Division of Pharmaceutical Analysis, US Food and Drug Administration, St. Louis, Missouri 63101, USA.
J Pharm Sci. 2010 Aug;99(8):3572-8. doi: 10.1002/jps.22094.
Monte Carlo simulations were applied to investigate the propagation of uncertainty in both input variables and response measurements on model prediction for nasal spray product performance design of experiment (DOE) models in the first part of this study, with an initial assumption that the models perfectly represent the relationship between input variables and the measured responses. In this article, we discard the initial assumption, and extended the Monte Carlo simulation study to examine the influence of both input variable variation and product performance measurement variation on the uncertainty in DOE model coefficients. The Monte Carlo simulations presented in this article illustrate the importance of careful error propagation during product performance modeling. Our results show that the error estimates based on Monte Carlo simulation result in smaller model coefficient standard deviations than those from regression methods. This suggests that the estimated standard deviations from regression may overestimate the uncertainties in the model coefficients. Monte Carlo simulations provide a simple software solution to understand the propagation of uncertainty in complex DOE models so that design space can be specified with statistically meaningful confidence levels.

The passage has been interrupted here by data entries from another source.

(* ===== verification/Cfg.v ===== *)
(** The VMApple configuration region, src/qemu/hw/vmapple/cfg.c.

    The structure the guest firmware reads is kept as a record with the fields of
    the source; [cfg_fields] lists them in memory order, so that offsets are the
    prefix sums of the field sizes (no field needs alignment padding beyond the
    explicit pad arrays).  The region itself is a byte list.  Strings are their
    characters without the terminating NUL; an unset property is [None]. *)
From S2P Require Import Prelude.

Definition VMAPPLE_CFG_SIZE : Z := 0x10000.

Record VMAppleCfg := mkCfg {
  version : Z; nr_cpus : Z; unk1 : Z; unk2 : Z; unk3 : Z; unk4 : Z;
  ecid : Z; ram_size : Z;
  run_installer1 : Z; unk5 : Z; unk6 : Z; run_installer2 : Z; rnd : Z; unk7 : Z;
  mac_en0 : list Z; pad1 : list Z; mac_en1 : list Z; pad2 : list Z;
  mac_wifi0 : list Z; pad3 : list Z; mac_bt0 : list Z; pad4 : list Z;
  reserved : list Z; cpu_ids : list Z; scratch : list Z;
  serial : list Z; unk8 : list Z; model : list Z; unk9 : list Z; unk10 : Z;
  soc_name : list Z; pad_seed : list Z; seed : list Z
}.
#[export] Instance eta_cfg : Settable VMAppleCfg := λ r,
  mkCfg (version r) (nr_cpus r) (unk1 r) (unk2 r) (unk3 r) (unk4 r) (ecid r) (ram_size r)
    (run_installer1 r) (unk5 r) (unk6 r) (run_installer2 r) (rnd r) (unk7 r)
    (mac_en0 r) (pad1 r) (mac_en1 r) (pad2 r) (mac_wifi0 r) (pad3 r) (mac_bt0 r) (pad4 r)
    (reserved r) (cpu_ids r) (scratch r) (serial r) (unk8 r) (model r) (unk9 r) (unk10 r)
    (soc_name r) (pad_seed r) (seed r).

(** The bytes of the structure, field by field. *)
Definition cfg_fields (c : VMAppleCfg) : list (list Z) :=
  [le_bytes 4 (version c); le_bytes 4 (nr_cpus c); le_bytes 4 (unk1 c); le_bytes 4 (unk2 c);
   le_bytes 4 (unk3 c); le_bytes 4 (unk4 c); le_bytes 8 (ecid c); le_bytes 8 (ram_size c);
   le_bytes 4 (run_installer1 c); le_bytes 4 (unk5 c); le_bytes 4 (unk6 c);
   le_bytes 4 (run_installer2 c); le_bytes 4 (rnd c); le_bytes 4 (unk7 c);
   mac_en0 c; pad1 c; mac_en1 c; pad2 c; mac_wifi0 c; pad3 c; mac_bt0 c; pad4 c;
   reserved c; words_bytes 4 (cpu_ids c); scratch c; serial c; unk8 c; model c; unk9 c;
   le_bytes 4 (unk10 c); soc_name c; pad_seed c; seed c].
Definition cfg_sizes : list nat :=
  [4; 4; 4; 4; 4; 4; 8; 8; 4; 4; 4; 4; 4; 4; 6; 2; 6; 2; 6; 2; 6; 2; 0xa0; 0x200; 0x200;
   32; 32; 32; 32; 4; 32; 0x24; 64]%nat.
Definition cfg_bytes (c : VMAppleCfg) : list Z := concat (cfg_fields c).
Definition cfg_offset (i : nat) : nat := sum_list (take i cfg_sizes).

(** The state of the device: the template, the guest-visible RAM region and the
    string properties. *)
Record VMAppleCfgState := mkCfgState {
  cfg : VMAppleCfg; mem : list Z;
  serial_prop : option (list Z); model_prop : option (list Z); soc_name_prop : option (list Z);
  production_mode : bool
}.
#[export] Instance eta_cfgstate : Settable VMAppleCfgState := λ r,
  mkCfgState (cfg r) (mem r) (serial_prop r) (model_prop r) (soc_name_prop r) (production_mode r).

Definition vmapple_cfg_reset (s : VMAppleCfgState) : VMAppleCfgState :=
  s <| mem := splice 0 (cfg_bytes (cfg s)) (replicate (Z.to_nat VMAPPLE_CFG_SIZE) 0) |>.

(** g_strlcpy: at most [n - 1] characters and a NUL; the rest of [dst] stays. *)
Definition g_strlcpy (dst src : list Z) : list Z * nat :=
  (splice 0 (take (length dst - 1) src ++ [0]) dst, length src).

(** The buffer after the call and whether the value fitted. *)
Definition set_fixlen_property_or_error (dst src : list Z) : list Z * bool :=
  let '(dst', len) := g_strlcpy dst src in (dst', bool_decide (len < length dst)%nat).

Inductive cfg_error := TooLong (property_name : string) | TooManyCpus (n : Z).

(** [set_fixlen_property_or_return]: store the buffer, then go on or return. *)
Definition set_prop (dst src : list Z) (store : list Z → VMAppleCfg → VMAppleCfg) (name : string)
    (s : VMAppleCfgState) : VMAppleCfgState * option cfg_error :=
  let '(dst', ok) := set_fixlen_property_or_error dst src in
  (s <| cfg := store dst' (cfg s) |>, if ok then None else Some (TooLong name)).

Definition and_then (r : VMAppleCfgState * option cfg_error)
    (k : VMAppleCfgState → VMAppleCfgState * option cfg_error) :=
  match r with (s, None) => k s | (s, Some e) => (s, Some e) end.

Fixpoint set_cpu_ids (i n : nat) (ids : list Z) : list Z :=
  match n with O => ids | S n => set_cpu_ids (S i) n (<[i := Z.of_nat i]> ids) end.

Definition default_props (s : VMAppleCfgState) : VMAppleCfgState :=
  s <| serial_prop := Some (default (str "1234") (serial_prop s)) |>
    <| model_prop := Some (default (str "VM0001") (model_prop s)) |>
    <| soc_name_prop := Some (default (str "Apple M1 (Virtual)") (soc_name_prop s)) |>.

(** The assignments after the string properties (version, unk1 to unk7, unk10
    and the seed, the other fields kept); [rand] is what the random source
    returned for the seed. *)
Definition assign_fields (production : bool) (rand : list Z) (c : VMAppleCfg) : VMAppleCfg :=
  mkCfg 2 (nr_cpus c) (if production then 1 else 0) 1 0x20 0 (ecid c) (ram_size c)
    (run_installer1 c) 1 1 (run_installer2 c) (rnd c) 0
    (mac_en0 c) (pad1 c) (mac_en1 c) (pad2 c) (mac_wifi0 c) (pad3 c) (mac_bt0 c) (pad4 c)
    (reserved c) (cpu_ids c) (scratch c) (serial c) (unk8 c) (model c) (unk9 c) 1
    (soc_name c) (pad_seed c) rand.

Definition fill_cfg (rand : list Z) (s : VMAppleCfgState) : VMAppleCfgState * option cfg_error :=
  let c := assign_fields (production_mode s) rand (cfg s) in
  if Z.of_nat (length (cpu_ids c)) <? nr_cpus c
  then (s <| cfg := c |>, Some (TooManyCpus (nr_cpus c)))
  else (s <| cfg := c <| cpu_ids := set_cpu_ids 0 (Z.to_nat (nr_cpus c)) (cpu_ids c) |> |>, None).

Definition vmapple_cfg_realize (rand : list Z) (s : VMAppleCfgState) : VMAppleCfgState * option cfg_error :=
  let s := default_props s in
  and_then (set_prop (serial (cfg s)) (default [] (serial_prop s)) (λ d c, c <| serial := d |>) "serial" s) (λ s,
  and_then (set_prop (model (cfg s)) (default [] (model_prop s)) (λ d c, c <| model := d |>) "model" s) (λ s,
  and_then (set_prop (soc_name (cfg s)) (default [] (soc_name_prop s)) (λ d c, c <| soc_name := d |>) "soc_name" s) (λ s,
  and_then (set_prop (unk8 (cfg s)) (str "D/A") (λ d c, c <| unk8 := d |>) "unk8" s) (λ s,
  fill_cfg rand s)))).

(** A new device: everything zero but the defaults of the properties. *)
Definition zero_cfg : VMAppleCfg :=
  mkCfg 0 1 0 0 0 0 0 0 0 0 0 0 0 0 (replicate 6 0) [0; 0] (replicate 6 0) [0; 0] (replicate 6 0) [0; 0]
    (replicate 6 0) [0; 0] (replicate 0xa0 0) (replicate 0x80 0) (replicate 0x200 0)
    (replicate 32 0) (replicate 32 0) (replicate 32 0) (replicate 32 0) 0 (replicate 32 0)
    (replicate 0x24 0) (replicate 64 0).
Definition vmapple_cfg_init : VMAppleCfgState :=
  mkCfgState zero_cfg (replicate (Z.to_nat VMAPPLE_CFG_SIZE) 0) None None None true.

(** ** The layout *)
Definition cfg_wf (c : VMAppleCfg) : Prop := length <$> cfg_fields c = cfg_sizes.
#[export] Instance cfg_wf_dec c : Decision (cfg_wf c).
Proof. unfold cfg_wf. apply _. Defined.

Lemma concat_slice {A} (ls : list (list A)) i x :
  ls !! i = Some x → slice (sum_list (take i (length <$> ls))) (length x) (concat ls) = x.
Proof.
  revert i. induction ls as [|l ls IH]; intros [|i]; simpl; [done|done| |].
  - intros [= ->]. unfold slice. by rewrite drop_0, take_app_length.
  - intros Hi. rewrite <- (IH i Hi) at 2. unfold slice. by rewrite drop_app_add.
Qed.

Lemma length_concat_sum {A} (ls : list (list A)) : length (concat ls) = sum_list (length <$> ls).
Proof. induction ls; simpl; [done|]. by rewrite length_app, IHls. Qed.

Lemma cfg_bytes_length c : cfg_wf c → length (cfg_bytes c) = 0x608%nat.
Proof. unfold cfg_wf, cfg_bytes. intros Hwf. by rewrite length_concat_sum, Hwf. Qed.

(** Field [i] of the template is what the region holds at its offset after reset. *)
Lemma reset_field s i x :
  cfg_wf (cfg s) → cfg_fields (cfg s) !! i = Some x →
  slice (cfg_offset i) (length x) (mem (vmapple_cfg_reset s)) = x.
Proof.
  intros Hwf Hi. unfold vmapple_cfg_reset. cbn [mem set_field].
  generalize (replicate (Z.to_nat VMAPPLE_CFG_SIZE) 0). intros z. cbv [splice]. rewrite take_0. cbn [app].
  pose proof (concat_slice _ _ _ Hi) as Hs. rewrite Hwf in Hs. fold (cfg_offset i) in Hs.
  rewrite <- Hs at 2. unfold slice. fold (cfg_bytes (cfg s)).
  assert (cfg_offset i + length x ≤ length (cfg_bytes (cfg s)))%nat as Hle.
  { unfold cfg_bytes. rewrite length_concat_sum, Hwf.
    rewrite <- (take_drop_middle cfg_sizes i (length x)).
    2:{ rewrite <- Hwf, list_lookup_fmap, Hi. done. }
    rewrite sum_list_with_app. unfold cfg_offset. simpl. lia. }
  rewrite drop_app_le by lia. rewrite take_app_le; [done|]. rewrite length_drop. lia.
Qed.

(** ** Realize *)
Fixpoint cstr (l : list Z) : list Z :=
  match l with [] => [] | c :: l => if c =? 0 then [] else c :: cstr l end.

Lemma cstr_app src l : Forall (λ c, c ≠ 0) src → cstr (src ++ 0 :: l) = src.
Proof. induction 1 as [|c src Hc _ IH]; simpl; [done|]. rewrite IH. by destruct (Z.eqb_spec c 0). Qed.

Lemma set_fixlen_spec dst src :
  length dst = 32%nat →
  ∃ dst', set_fixlen_property_or_error dst src = (dst', bool_decide (length src ≤ 31)%nat) ∧
    length dst' = 32%nat ∧
    ((length src ≤ 31)%nat → Forall (λ c, c ≠ 0) src → cstr dst' = src).
Proof.
  intros Hd. unfold set_fixlen_property_or_error, g_strlcpy. eexists. split; [|split].
  - f_equal. apply bool_decide_ext. rewrite Hd. lia.
  - rewrite length_splice; [done|]. rewrite length_app, length_take. simpl. lia.
  - intros Hs Hn. unfold splice. simpl. rewrite take_ge by lia. rewrite <- app_assoc. by apply cstr_app.
Qed.

Lemma set_cpu_ids_spec n i ids :
  (i + n ≤ length ids)%nat →
  length (set_cpu_ids i n ids) = length ids ∧
  (∀ k, (k < i)%nat → set_cpu_ids i n ids !! k = ids !! k) ∧
  (∀ k, (i ≤ k < i + n)%nat → set_cpu_ids i n ids !! k = Some (Z.of_nat k)).
Proof.
  revert i ids. induction n as [|n IH]; intros i ids Hle; simpl; [split; [done|split; [done|lia]]|].
  destruct (IH (S i) (<[i:=Z.of_nat i]> ids)) as (Hl & Hlow & Hin); [len|].
  rewrite length_insert in Hl. split; [done|split].
  - intros k Hk. rewrite Hlow by lia. by apply list_lookup_insert_ne; lia.
  - intros k Hk. destruct (decide (k = i)) as [->|]; [|apply Hin; lia].
    rewrite Hlow by lia. apply list_lookup_insert_eq. lia.
Qed.

Ltac cfg_wf_tac :=
  unfold cfg_wf, cfg_sizes; intros Hwf; destruct_cfg; simpl in *;
  injection Hwf; intros; subst; repeat (f_equal; try done)
with destruct_cfg := match goal with c : VMAppleCfg |- _ => destruct c end.

Definition set_strings (ser mdl soc u8s : list Z) (c : VMAppleCfg) : VMAppleCfg :=
  c <| serial := ser |> <| model := mdl |> <| soc_name := soc |> <| unk8 := u8s |>.

Lemma set_strings_wf ser mdl soc u8s c :
  length ser = 32%nat → length mdl = 32%nat → length soc = 32%nat → length u8s = 32%nat →
  cfg_wf c → cfg_wf (set_strings ser mdl soc u8s c).
Proof. intros H1 H2 H3 H4. cfg_wf_tac. Qed.

Definition prop_serial (s : VMAppleCfgState) : list Z := default (str "1234") (serial_prop s).
Definition prop_model (s : VMAppleCfgState) : list Z := default (str "VM0001") (model_prop s).
Definition prop_soc_name (s : VMAppleCfgState) : list Z := default (str "Apple M1 (Virtual)") (soc_name_prop s).
Definition props_fit (s : VMAppleCfgState) : Prop :=
  (length (prop_serial s) ≤ 31 ∧ length (prop_model s) ≤ 31 ∧ length (prop_soc_name s) ≤ 31)%nat.

Lemma wf_buffers c :
  cfg_wf c → length (serial c) = 32%nat ∧ length (model c) = 32%nat ∧ length (soc_name c) = 32%nat ∧
    length (unk8 c) = 32%nat ∧ length (cpu_ids c) = 0x80%nat.
Proof.
  unfold cfg_wf, cfg_sizes. destruct c. simpl. intros Hwf. injection Hwf. intros. split_and!; try done.
  match goal with H : length (words_bytes 4 _) = _ |- _ => rewrite length_words_bytes in H; lia end.
Qed.

Lemma and_then_set_prop dst src dst' store name s k :
  set_fixlen_property_or_error dst src = (dst', bool_decide (length src ≤ 31)%nat) →
  and_then (set_prop dst src store name s) k =
  let s' := s <| cfg := store dst' (cfg s) |> in
  if decide (length src ≤ 31)%nat then k s' else (s', Some (TooLong name)).
Proof.
  intros E. unfold set_prop. rewrite E. cbv zeta.
  case_decide; [by rewrite bool_decide_true|by rewrite bool_decide_false].
Qed.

在本研究的第一部分,我们应用蒙特卡罗模拟来研究不确定性在输入变量和响应测量中的传播对鼻腔喷雾产品性能设计实验(DOE)模型的模型预测的影响,初始假设是模型完美地代表了输入变量和测量响应之间的关系。在本文中,我们摒弃了初始假设,并扩展了蒙特卡罗模拟研究,以检查输入变量变化和产品性能测量变化对 DOE 模型系数不确定性的影响。本文介绍的蒙特卡罗模拟说明了在产品性能建模过程中仔细传播误差的重要性。我们的结果表明,基于蒙特卡罗模拟的误差估计会导致模型系数标准偏差小于回归方法的标准偏差。这表明回归方法估计的标准偏差可能高估了模型系数的不确定性。蒙特卡罗模拟为理解复杂 DOE 模型中的不确定性传播提供了一种简单的软件解决方案,以便可以在具有统计学意义的置信水平下指定设计空间。